#12. The Expurgation of Science and the Science of Expurgating
Amphitheatre 1.3.34, C1 Building, Faculdade de Ciências da Universidade de Lisboa (upd. on Nov. 28)
18 December 2018 · 18h30
Abstract
During the sixteenth and seventeenth centuries, the Portuguese Inquisition was responsible for the publication of the Index Librorum Prohibitorum and for ascertaining its actual implementation in the Portuguese empire. Throughout the centuries, the criteria for censorship was subject to very few changes. In the case of science books and authors, the Portuguese Index condemned some works of medicine, natural philosophy, astrology, and divinatory arts. By examining the material evidence of censorship’s mechanisms in the collection of the Portuguese National Library, this paper reveals the processes and effectiveness of expurgation and highlights the differences between what inquisitors wrote in the Index and what others put into practice.
About the speaker
Francisco Malta Romeiras works at the Department of History and Philosophy of Science at the University of Lisbon. His research interests include the history of science in Portugal, the history of Jesuit science and education, and the history of book censorship.

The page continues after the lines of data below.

(** C9, as the handler has it. The handler takes no lock: the quota check and
    the commit are separate runs with the completion call between them, and
    other requests may run there.  Requests handled one after the other never
    take a count beyond its ceiling; requests in flight together can pass the
    check at the same count, and then the count ends at most as many above the
    ceiling as there are other requests in flight.  Under every interleaving
    no reply is counted twice and none is lost: a count moves only by one and
    only in the turn in which a request of that subscriber for that model is
    answered with status 200; every turn in which a request is answered with
    status 200 adds one to the count of its subscriber for its model and to no
    other; an answered request runs no more and leaves the tracker alone; so
    a count ends at what it was plus the number of such answers. *)
Theorem quota_without_critical_section :
  (forall requests t tid m,
     usage_count t tid m <= quotas m ->
     usage_count (serve requests t) tid m <= quotas m) /\
  (forall requests t schedule tid m,
     requests <> [] ->
     usage_count t tid m <= quotas m ->
     usage_count (store (run schedule {| store := t; inflight := arriving requests |})) tid m
       <= quotas m + Z.of_nat (length requests) - 1) /\
  (forall i s tid m,
     usage_count (store (resume i s)) tid m = usage_count (store s) tid m \/
     (usage_count (store (resume i s)) tid m = usage_count (store s) tid m + 1 /\
      exists w o txt,
        inflight s !! i = Some (w, AwaitJson m tid o) /\
        inflight (resume i s) !! i =
          Some (w, Responded {| status := 200; body := reply txt |}))) /\
  (forall i s w p r,
     inflight s !! i = Some (w, p) ->
     (forall r0, p <> Responded r0) ->
     inflight (resume i s) !! i = Some (w, Responded r) ->
     status r = 200 ->
     exists m tid o,
       p = AwaitJson m tid o /\
       usage_count (store (resume i s)) tid m = usage_count (store s) tid m + 1 /\
       (forall k m', ~ (k = tid /\ m' = m) ->
          usage_count (store (resume i s)) k m' = usage_count (store s) k m')) /\
  (forall i s w r,
     inflight s !! i = Some (w, Responded r) ->
     store (resume i s) = store s /\
     inflight (resume i s) !! i = Some (w, Responded r)) /\
  (forall schedule s tid m,
     usage_count (store (run schedule s)) tid m =
       usage_count (store s) tid m + commits tid m schedule s).
Proof.
  split; [exact serve_bound|]. split; [|split; [exact resume_delta|]].
  { intros requests t schedule tid m Hne Hle.
    pose proof (run_bound schedule {| store := t; inflight := arriving requests |} tid m) as H.
    simpl in H. rewrite checked_arriving in H.
    assert (Hlen : length (arriving requests) = length requests) by apply length_map.
    rewrite Hlen in H. apply H.
    destruct requests; [congruence|]. simpl. lia. }
  split; [|split; [|exact run_accounting]].
  - intros i s w p r Hi Hp Hnext Hs.
    destruct (resume_at i s w p Hi) as (Hst & Hnext'). rewrite Hnext' in Hnext.
    injection Hnext as Hr. rewrite Hst. by eapply step_answer.
  - intros i s w r Hi. by destruct (resume_at i s w _ Hi) as (Hst & Hnext).
Qed.

Lemma quota_without_critical_section_witness :
  let requests := [(premium_world, request "gpt-4"); (premium_world, request "gpt-4")] in
  usage_count (premium_at 799) T1 Gpt4 <= quotas Gpt4 /\
  usage_count (serve requests (premium_at 799)) T1 Gpt4 = 800 /\
  usage_count (serve requests (premium_at 799)) T1 Gpt4 <= quotas Gpt4 /\
  usage_count (store (run [0; 1; 0; 1; 0; 1; 0; 1]%nat
                        {| store := premium_at 799; inflight := arriving requests |}))
    T1 Gpt4 <= quotas Gpt4 + Z.of_nat (length requests) - 1 /\
  commits T1 Gpt4 [0; 1; 0; 1; 0; 1; 0; 1]%nat
    {| store := premium_at 799; inflight := arriving requests |} = 2 /\
  usage_count (store (run [0; 1; 0; 1; 0; 1; 0; 1]%nat
                        {| store := premium_at 799; inflight := arriving requests |}))
    T1 Gpt4 = 799 + 2.
Proof.
  intros requests.
  assert (H : usage_count (premium_at 799) T1 Gpt4 <= quotas Gpt4).
  { vm_compute. discriminate. }
  split; [exact H|]. split; [reflexivity|].
  destruct quota_without_critical_section as (Hserve & Hrun & _ & _ & _ & Hacc).
  split; [exact (Hserve requests (premium_at 799) T1 Gpt4 H)|].
  split; [exact (Hrun requests (premium_at 799) [0; 1; 0; 1; 0; 1; 0; 1]%nat T1 Gpt4
                   ltac:(discriminate) H)|].
  assert (Hc : commits T1 Gpt4 [0; 1; 0; 1; 0; 1; 0; 1]%nat
                 {| store := premium_at 799; inflight := arriving requests |} = 2).
  { vm_compute. reflexivity. }
  split; [exact Hc|]. rewrite Hacc, Hc. reflexivity.
Defined.

(** C9, as stated, fails. Two premium requests of one subscriber arrive at
    count 799, one below the ceiling of 800.  The event loop runs each up to
    its completion call: both have passed the check, at the same count 799.
    Both come back with a reply and commit: the count ends at 801. *)
Lemma concurrent_requests_overshoot :
  let s := two_premium_requests 799 in
  let halfway := run [0; 1; 0; 1]%nat s in
  let finally := run [0; 1; 0; 1; 0; 1; 0; 1]%nat s in
  usage_count (store s) T1 Gpt4 = 799 /\
  map snd (inflight halfway) =
    [AwaitFetch (js "Hello") Gpt4 T1; AwaitFetch (js "Hello") Gpt4 T1] /\
  usage_count (store halfway) T1 Gpt4 = 799 /\
  map snd (inflight finally) =
    [Responded {| status := 200; body := reply (js "Hi there") |};
     Responded {| status := 200; body := reply (js "Hi there") |}] /\
  usage_count (store finally) T1 Gpt4 = 801 /\
  quotas Gpt4 = 800 /\
  ~ ceiling_respected s.
Proof.
  intros s halfway finally.
  assert (Hend : usage_count (store finally) T1 Gpt4 = 801) by (vm_compute; reflexivity).
  repeat split; try (vm_compute; reflexivity); try exact Hend.
  intros Hc.
  specialize (Hc [0; 1; 0; 1; 0; 1; 0; 1]%nat T1 Gpt4 ltac:(vm_compute; discriminate)).
  fold s in Hc. fold finally in Hc. rewrite Hend in Hc. vm_compute in Hc. by apply Hc.
Qed.

(** * Further properties of the code *)

(** ** Trimming *)

Lemma trim_start_clean (s : jsstring) : clean_start (trim_start s).
Proof.
  induction s as [|c s IH]; simpl; [exact I|].
  destruct (is_white_space c) eqn:E; [exact IH|exact E].
Qed.

Lemma trim_start_id (s : jsstring) : clean_start s -> trim_start s = s.
Proof. destruct s as [|c s]; simpl; [reflexivity|]. by intros ->. Qed.

(** What [trim_start] takes away is white space only. *)
Lemma trim_start_split (s : jsstring) :
  exists blanks, s = blanks ++ trim_start s /\ forallb is_white_space blanks = true.
Proof.
  induction s as [|c s (blanks & Hs & Hb)]; simpl; [by exists []|].
  destruct (is_white_space c) eqn:E.
  - exists (c :: blanks). simpl. rewrite E, Hb. split; [by f_equal|reflexivity].
  - by exists [].
Qed.

Lemma trim_end_split (s : jsstring) :
  exists blanks, s = trim_end s ++ blanks /\ forallb is_white_space blanks = true.
Proof.
  unfold trim_end. destruct (trim_start_split (rev s)) as (blanks & Hs & Hb).
  exists (rev blanks). split.
  - rewrite <- rev_app_distr, <- Hs. by rewrite rev_involutive.
  - rewrite forallb_forall in *. intros c Hc. apply Hb. by apply in_rev.
Qed.

Lemma trim_end_clean_start (s : jsstring) : clean_start s -> clean_start (trim_end s).
Proof.
  intros H. destruct (trim_end_split s) as (blanks & Hs & _).
  destruct (trim_end s) as [|c u]; [exact I|].
  rewrite Hs in H. exact H.
Qed.

Lemma trim_clean (s : jsstring) : clean (trim s).
Proof.
  unfold clean, trim. split.
  - apply trim_end_clean_start, trim_start_clean.
  - unfold trim_end. rewrite rev_involutive. apply trim_start_clean.
Qed.

Lemma trim_id (s : jsstring) : clean s -> trim s = s.
Proof.
  intros [H1 H2]. unfold trim, trim_end.
  rewrite (trim_start_id s H1), (trim_start_id (rev s) H2). apply rev_involutive.
Qed.

Lemma trim_idempotent (s : jsstring) : trim (trim s) = trim s.
Proof. apply trim_id, trim_clean. Qed.

(** The reply text, when there is one, is a trimmed string. *)
Lemma replyText_trimmed (j : json) (txt : jsstring) :
  replyText j = Fulfilled (Some txt) -> exists s, txt = trim s.
Proof.
  unfold replyText. destruct j;
    try discriminate;
    (destruct (optional (property (js "content")) _) as [[| | |s| |]|];
     try discriminate; intros [= <-]; by exists s).
Qed.

(** ** The three roads of a request, in full *)

Lemma chat_roads (w : world) (b : chat_body) (t : tracker) :
  (exists r, validate b = inl r /\ status r = 400 /\ (exists msg, body r = error msg) /\
             chat w b t = {| res := r; usageTracker := t; calls := [] |}) \/
  (exists rcpt prmt mdl k,
      validate b = inr (rcpt, prmt, mdl) /\ rejected_with w b t k /\
      res (chat w b t) = denied (message_of k) /\
      calls (chat w b t) = [CallVerifyReceipt rcpt (validationOptions w)] /\
      (usageTracker (chat w b t) = t \/
       exists e, entitled w b prmt mdl e /\
                 usageTracker (chat w b t) = ensure_record (original_transaction_id e) t)) \/
  (exists rcpt prmt mdl e,
      validate b = inr (rcpt, prmt, mdl) /\ entitled w b prmt mdl e /\
      usage_count t (original_transaction_id e) mdl < quotas mdl /\
      let tid := original_transaction_id e in
      let out := forwarded mdl tid (fetch w mdl (trim prmt)) (ensure_record tid t) in
      chat w b t =
        {| res := out.2; usageTracker := out.1;
           calls := [CallVerifyReceipt rcpt (validationOptions w);
                     CallFetch mdl (trim prmt)] |}).
Proof.
  destruct (validate b) as [r|[[rcpt prmt] mdl]] eqn:Hv.
  { left. exists r. split; [reflexivity|]. split; [by eapply validate_status|].
    split; [|by apply chat_invalid].
    unfold validate in Hv. destruct (blank (receipt b)); [injection Hv as <-; by eexists|].
    destruct (blank (prompt b)); [injection Hv as <-; by eexists|].
    destruct (supported_model (model b)); [discriminate|injection Hv as <-; by eexists]. }
  right.
  destruct (verifyReceipt w rcpt (validationOptions w)) as [r|] eqn:Hr.
  2: { left. exists rcpt, prmt, mdl, ReceiptVerificationFailed.
       rewrite (chat_unverified w b t rcpt prmt mdl Hv Hr). simpl.
       split; [reflexivity|]. split; [by exists rcpt, prmt, mdl|]. auto. }
  destruct (entitlement w mdl r) as [e|] eqn:He.
  2: { left. exists rcpt, prmt, mdl, NoActiveSubscription.
       rewrite (chat_unsubscribed w b t rcpt prmt mdl r Hv Hr He). simpl.
       split; [reflexivity|]. split; [exists rcpt, prmt, mdl; eauto|]. auto. }
  assert (Hent : entitled w b prmt mdl e) by (exists rcpt, r; auto).
  pose proof (chat_entitled w b t rcpt prmt mdl r e Hv Hr He) as Hc. cbv zeta in Hc.
  destruct (quotas mdl <=? usage_count t (original_transaction_id e) mdl) eqn:Hq.
  - left. exists rcpt, prmt, mdl, QuotaExceeded. rewrite Hc. simpl.
    apply Z.leb_le in Hq.
    split; [reflexivity|]. split; [exists rcpt, prmt, mdl; eauto|].
    split; [reflexivity|]. split; [reflexivity|]. right. by exists e.
  - right. exists rcpt, prmt, mdl, e. apply Z.leb_gt in Hq. auto.
Qed.

Lemma forwarded_res (mdl : model_id) (tid : value) (answer : settled openaiResponse)
    (t : tracker) :
  let r := (forwarded mdl tid answer (ensure_record tid t)).2 in
  (status r = 500 /\ exists msg, body r = error msg) \/
  (status r = 200 /\ exists txt, body r = reply txt /\ txt <> [] /\ clean txt).
Proof.
  cbv zeta. unfold forwarded. destruct answer as [o|]; [|left; simpl; eauto].
  destruct (ok o); [|left; destruct (text o); simpl; eauto].
  unfold commit. destruct (json_of o) as [j|]; [|left; simpl; eauto].
  destruct (replyText j) as [[[|c txt]|]|] eqn:E; try (left; simpl; by eauto).
  rewrite ensure_record_lookup. simpl. right. split; [reflexivity|].
  exists (c :: txt). split; [reflexivity|]. split; [discriminate|].
  destruct (replyText_trimmed j _ E) as (s0 & ->). apply trim_clean.
Qed.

Former Senior Research Fellow at the Institute for Advanced Jesuit Studies, Boston College, he has been working on the publication of a monograph on Jesuit science and education in modern Portugal entitled Jesuits and the Book of Nature. His works have appeared in History of Science, Journal of the History of Science and Technology, Archivum Historicum Societatis Iesu, Journal of Jesuit Studies, and Brotéria. Recently, he edited with Henrique Leitão the selected works of the molecular geneticist and Jesuit scientist Luís Archer: Obra selecta do Padre Luís Archer, S.J., 4 vols. (Lisbon: Fundação Calouste Gulbenkian, 2015–2017) and published an illustrated history of the Jesuits in Portugal after their official return in 1858: Jesuítas em Portugal depois de Pombal. História ilustrada (Cascais: Lucerna, 2018). Currently, most of his time is spent on a project on the circulation and censorship of scientific books in the sixteenth and seventeenth centuries. He has been serving as a member of the editorial board of the Jesuit journal Brotéria since 2013.